Hsp90 is an essential chaperon for function and integrity of a wide range of oncogenic client proteins [42]. Hsp90 is 2-fold to 10-fold overexpressed in tumors, compared with normal tissues [43]. With respect to HCC, Hsp90 overexpression has been described and is associated with a poor prognosis [44]. Recently, several studies have found that the molecular chaperone Hsp90 constitutes a relevant therapeutic target in various types of cancer [45,46]. Oncogenic transcription factors and signaling intermediates have been identified as Hsp90 client proteins, including hypoxia-inducible-factor-1(HIF-1), signal transducer and activator of transcription-3 (STAT3), intracellular kinases (Akt, Erk), and growth-factor receptors [47]. It has been demonstrated that HSP90 controls the folding and activity of numerous bona fide oncoproteins to which malignant cells become addicted, and hence it safeguards the dysregulated expression of these proteins and their mutational status [48]. Hsp90 up-regulation in combination with cyclin-dependent kinase 4 (CDK4) activity, has been predicted to contribute to HCC development [44]. Therefore, HSP90 inhibition is anticipated to surpass targeted therapies that exclusively attack one oncoprotein, the function of which might be compensated via collateral pathways [45–47].
The finding of the current study suggested that HSP90 expression has potential clinical impact. However, the sample size in the current study is relatively small, indicating that the proteomic data need to be confirmed in a study employing a great number of patients and healthy controls in the future.
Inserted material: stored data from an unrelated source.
(** The poll loop ends with the first answer that is not an interruption. *)
Lemma poll_loop_answer answers a t :
  poll_loop answers = Some (a, t) ->
  match a with PollFails _ e => e <> EINTR | PollReady _ _ => True end.
Proof.
  revert t. induction answers as [|[took ev|took e] rest IH]; intros t; cbn; [done | by intros [= <- _] |].
  destruct (Z.eqb_spec e EINTR) as [->|Hne]; [|by intros [= <- _]].
  destruct (poll_loop rest) as [[a' t']|]; [|done]. cbn. intros [= <- _]. by apply (IH t').
Qed.

(** An interrupted wait starts over with its whole timeout: the time spent can
    exceed it. Two interruptions 80 ms into a wait of 100 ms make it 260 ms. *)
Lemma wait_exceeds_timeout :
  let answers := [PollFails 80 EINTR; PollFails 80 EINTR; PollReady 100 0] in
  transport_wait answers = Some 0 /\ option_map snd (poll_loop answers) = Some 260.
Proof. by split. Qed.

(** ** Witnesses *)

Definition demo_kern : kern :=
  mkKern {[ 3%nat := mkFd 0 true true; 7%nat := mkFd 1 true false ]} 2 [Failed EINTR_pos] [].

Lemma upstream_dup_onto_moves_witness :
  fst (upstream_dup_onto 7 3 demo_kern) = 3
  /\ let (r, k') := upstream_dup_onto 7 3 demo_kern in
     (r = Z.of_nat 3 /\ fds k' = delete 7%nat (<[3%nat := mkFd 1 true true]> (fds demo_kern)))
     \/ (r < 0 /\ r <> Zneg EINTR_pos /\ r <> Zneg EBUSY /\ fds k' = delete 7%nat (fds demo_kern)).
Proof.
  split; [reflexivity|].
  apply (upstream_dup_onto_moves 7 3 (mkFd 1 true false) demo_kern); [lia | reflexivity].
Defined.

Definition demo_getaddrinfo (host port : list byte) : Z + list addrinfo :=
  inr [mkAi 1 [NUL]; mkAi AF_INET6 (replicate 28 NUL); mkAi AF_INET (replicate 16 NUL)].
Moreover, more patient-centered and much larger sample numbers are required. Such an approach is in concordance with the conclusions of the Worldwide Strategic Consensus Conference on Biomarker Research; that biomarker research efficiently translates any finds into reduced mortality and morbidity from disease [49–51]. However, biomarkers are known to have the potential to dramatically alter options and strategies of diagnosis and treatment, and consequently a complex process with multiple steps of further analyses is necessary for translating our pilot proteomic observations into clinical applications in the future.